At the beginning of the month, I had the opportunity to attend the seminar Search Inside Yourself. It was initiated by Meng, a software developer at Google, and the seminar can now also be attended outside of Google. Many seminar participants report that it has changed their lives, and some have taken completely new paths after the seminar. When I read something like that, I get skeptical at first, because it sounds very esoteric and anything but attractive to me. However, there is also scientific evidence that meditation and mindfulness exercises have a positive influence on the brain, especially on the ability to concentrate. It’s worth a try, I thought to myself. Unlike my colleagues in Mountain View, I had the seminar several days in a row and not individual days over several weeks. It was two and a half very intense days. I won’t tell you everything about the training, there is also a very good book about it, which is better in every way than what I can write here (by the way, the book I bought in 2012 had moved me to take the seminar). But there are also a few differences to the book, the most important of which is certainly that you can’t help but do the exercises during the seminar. I particularly remember one meditation exercise that has to do with the concept of “kindness” (most likely to be translated as kindness or charity). You sit opposite another participant, in my case it was a young colleague with whom I had never spoken before. We should memorize each other’s faces and then close our eyes. And then came sentences like:
- Your counterpart has a body and a mind, just like you.

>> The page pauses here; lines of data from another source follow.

Definition getBooks (request : Request) : Async Store Reply :=
  let offset := Js.or_default (Js.parseInt (Js.param_text (query request !! "offset"))) 0 in
  let limit := Js.or_default (Js.parseInt (Js.param_text (query request !! "limit"))) 10 in
  try_catch
    (books <- await booksService.getBooks offset limit ;;
     ret (Sent 200 (BooksJson books)))
    (fun error => ret (Next error)).

Definition createBook (request : Request) : Async Store Reply :=
  try_catch
    (let title := field (body request) "title" in
     if negb (Js.truthy title) then
       throw (errorResponder VALIDATION_ERROR (Some "Title is required"))
     else
     book <- await booksService.create title ;;
     ret (Sent 200 (BookJson book)))
    (fun error => ret (Next error)).

End BooksController.

(** ** The users repository and service over the store *)

(** Modelled from the spec: [users-repository.js] is not among the
    sources. Every operation goes straight to the store. A user is found
    by identity or by email; a new user is appended with a fresh identity;
    an update rewrites the email and the full name of the user with the
    given identity and nothing else; the flag of an update or a deletion
    tells whether there was such a user. *)
Module usersRepository.

Definition has_id (id : Js.Val) (u : User.t) : bool :=
  Js.same_value (Js.Str (User.id u)) id.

- Your counterpart has feelings and thoughts, just like you.
- Your counterpart has felt sadness, disappointment, hurt and confusion in his life, just like you.
- Your counterpart wants to be free of fear, pain and suffering, just like you.
- Your counterpart wants to be healthy, loved and happy, just like you.
- Now we want to make a wish for your counterpart:
- I wish my counterpart the strength, the resources and the emotional support to navigate through the difficulties in life.
- I wish my counterpart to be free from pain and suffering.
- I wish my counterpart to be happy.
- Because my counterpart is a human being, just like me.